# Bug Out Vehicle: Jeep Wrangler



## JoshSelf

As I begin this I am aware that there are constant debates on what vehicle is best. Many will disagree and agree with my choice, but it suits my needs. 
Vehicle: 2006 Jeep Wrangler; 94xxx miles, 6 speed manual, 6 cylinder, 4.0 liter, and modifications.
-when purchased (1.5 yrs ago) it was mostly stock
Additions/ modifications: 
-4500 pound tow package w/ wiring
-2 inch lift (wanted more clearance w/o sacrificing mpg harshly and creating further mods to be made)
-32 inch BF Goodrich All Terrain tires
-dick kepek offroad wheels (will be painted black if needed.
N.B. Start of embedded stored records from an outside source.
(** [issubclass]: every class derives from [Exception]; no other pair of
    distinct classes listed here is related. *)
Definition issubclass (c base : pyclass) : bool :=
  match base, c with
  | ClsException, _ => true
  | ClsTypeError, ClsTypeError => true
  | ClsAttributeError, ClsAttributeError => true
  | ClsIndexError, ClsIndexError => true
  | ClsValueError, ClsValueError => true
  | _, _ => false
  end.

(** One constructor per [raise] site of dynamical_operators.py, carrying
    the values that the message interpolates, followed by the faults that
    the interpreter raises by itself.  [Unmodelled] is no exception of
    Python: it marks a malformed tree on which the program continues
    with values that this model does not represent. *)
Inductive exn :=
| AddOperandError                       (* line 77 *)
| MulOperandError                       (* line 111 *)
| UnknownOperatorType (s_type_unique : string) (dim : Z)   (* line 158 *)
| UnknownConcatenation (compound_type : string)            (* line 262 *)
| UnsupportedClass (type_name : string)                    (* line 310 *)
| MixedOperatorTypes                                       (* line 312 *)
| MissingSubsystem (system_id : pyid)                      (* line 340 *)
| AttributeError (type_name attribute : string)
| TypeError (what : string)
| IndexError
| ValueError (what : string)
| Unmodelled (what : string).
Lemma readPEMChain_inl (path : string) (e : error) :
  PEM.readPEMChain Certificate ReadFile path = Some (inl e) <->
  ReadFile path = inl e \/
  exists pemBytes pre block post,
    ReadFile path = inr pemBytes /\
    PEM.certificateBlocks Certificate pemBytes = pre ++ block :: post /\
    Forall (fun b => exists cert, parsesTo b cert) pre /\
    ParseCertificate (pem.Bytes block) = inl e.
Proof.
  unfold PEM.readPEMChain, PEM.certificateBlocks.
  destruct (ReadFile path) as [e0|pemBytes].
  { split; [intros [= ->]; left; reflexivity|].
    intros [[= ->]|(b & pre & block & post & Hb & _)]; [reflexivity | discriminate]. }
  destruct (readBlocks_spec (S (String.length pemBytes)) pemBytes [])
    as (r & Hr & Hspec); [lia|].
  rewrite Hr. split.
  - intros [= ->]. right. destruct Hspec as (pre & block & post & Heq & Hpre & Herr).
    exists pemBytes, pre, block, post. auto.
  - intros [Hread|(b & pre & block & post & [= <-] & Heq & Hpre & Herr)]; [discriminate|].
    f_equal. destruct r as [e'|all].
    + destruct Hspec as (pre' & block' & post' & Heq' & Hpre' & Herr').
      rewrite Heq in Heq'.
      assert (Hsame : pre = pre' /\ block = block').
      { clear - Heq' Hpre Herr Hpre' Herr'.
        revert pre' Heq' Hpre'. induction pre as [|x pre IH]; intros [|x' pre'] Heq' Hpre'.
        - injection Heq' as -> _. auto.
        - injection Heq' as -> _. inversion Hpre' as [|? ? [c Hc] _]; subst.
          rewrite Herr in Hc. discriminate.
        - injection Heq' as -> _. inversion Hpre as [|? ? [c Hc] _]; subst.
          rewrite Herr' in Hc. discriminate.
        - injection Heq' as -> Heq'. inversion Hpre; inversion Hpre'; subst.
          destruct (IH ltac:(assumption) pre' Heq' ltac:(assumption)) as [-> ->]. auto. }
      destruct Hsame as [_ <-]. rewrite Herr in Herr'. injection Herr' as ->. reflexivity.
    + destruct Hspec as (new & _ & Hall). rewrite Heq in Hall.
      exfalso. exact (parsesTo_no_error _ _ _ _ _ Hall Herr).
Qed.
(** * nameko.events: event exchanges, event kinds, dispatch and handler queues

    A shallow embedding of [nameko/events.py] together with the call-id stack
    of the worker context that [test/test_call_id_stack.py] exercises.

    Python objects are embedded as follows.
    - A value that the code compares with [is] is a [pyobj]: an identity and
      a content.  [is] compares identities only.
    - Dictionaries ([dct], [srv_ctx], [data], [config]) are [gmap]s keyed by
      strings; a missing key raises [KeyError] where the code subscripts.
    - A method that mutates [self] or talks to the broker is a computation in
      the monad [M]: it threads a [World] and either returns or raises.  The
      world survives a raise, as the Python heap does. *)

From Stdlib Require Import ZArith NArith String Ascii List Lia.
From stdpp Require Import base numbers option list strings pretty gmap.

Local Open Scope string_scope.
Local Open Scope nat_scope.

(** ** Python values and object identity *)

Inductive pyval :=
| PyNone
| PyBool (b : bool)
| PyInt (z : Z)
| PyStr (s : string).

Global Instance pyval_eq_dec : EqDecision pyval.
Proof. solve_decision. Defined.

Record pyobj := PyObj { py_id : positive; py_val : pyval }.

(** [a is b] *)
Definition py_is (a b : pyobj) : bool := bool_decide (py_id a = py_id b).

(** [a == b] on the values modelled here. *)
Definition py_eq (a b : pyobj) : bool := bool_decide (py_val a = py_val b).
They are noticeable now with some chrome)
-made chrome on grill black
-rust proofing (living in Ohio it is needed for winter)
-added a hi-lift jack w/ homemade roll bar mount
-full steel bumper with recovery points
-9500 lbs winch w/ synthetic line
-bed lined the entire tub and tail gate
-created recovery gear box with essentials and basic survival gear
-DIY rear tie-down points for cargo
-purchased jerry cans and plastic water cans
-grab handles
-MOLLE webbing on roll bars
-homemade auxiliary fuse block
-rock lights
-upgraded battery terminal adapters
-CB radio, antenna, and PA system 
-upgraded stock headlights to KC daylighters; I have HID bulbs on hand that aren't DOT aproved if needed as well
-all interior lights changed to red LEDs (includes courtesy lights, dash and dome light. Better for night vision and harder for others to see)
-LED light bar with combo flood/spot beam; 9000 lumens
-reverse flood light/ blinders; ~2500 lumens
-In cab winch switch; no need to run a cable to the cab
-steering box skid plate (more skids in the future)
The jeep has had additional internal upgrades and work to the engine. I am glad I managed to get a TJ before JKs were produced. They are too electrical to deal with in my oppinion. 
At the moment i am trying to stock up on replacement parts and things that could easily break. Belts, tubing, etc. I keep most of the stock parts in case they are needed. The next order of business is to build an offroad trailer this year for hauling more equiptment. A roof rack may be cheape,r but i don't want my center of gravity higher than it already is. Also, sway bar disconnects for working on the rough terrain in the surrounding area. The vehicle is heavily used at farms and country areas, while also being capable of off roading for fun. 
Our family also has a 2006 Jeep Commander (stock except for things such as slush mats), and a 2014 Jeep Grand Cherokee (stock except tow package).
I understand the weak points with wranglers and i am trying to build it to be stronger. If bugging out the location is not too far from my position and I will have enough gas to spare on a full tank. The wrangler is the workhorse ever since we sold the truck when it died. 
If anyone has any reasonable ideas i would love to hear them.


----------



## ras1219como

I too have a Jeep as my BOV. I find them to be quite a good all around vehicle that hold resale value and are exceptionally customizable. Mine is a 2008 Jeep Wrangler Sahara.


----------



## TheLazyL

JoshSelf.

An intensive list, looks like you got it covered.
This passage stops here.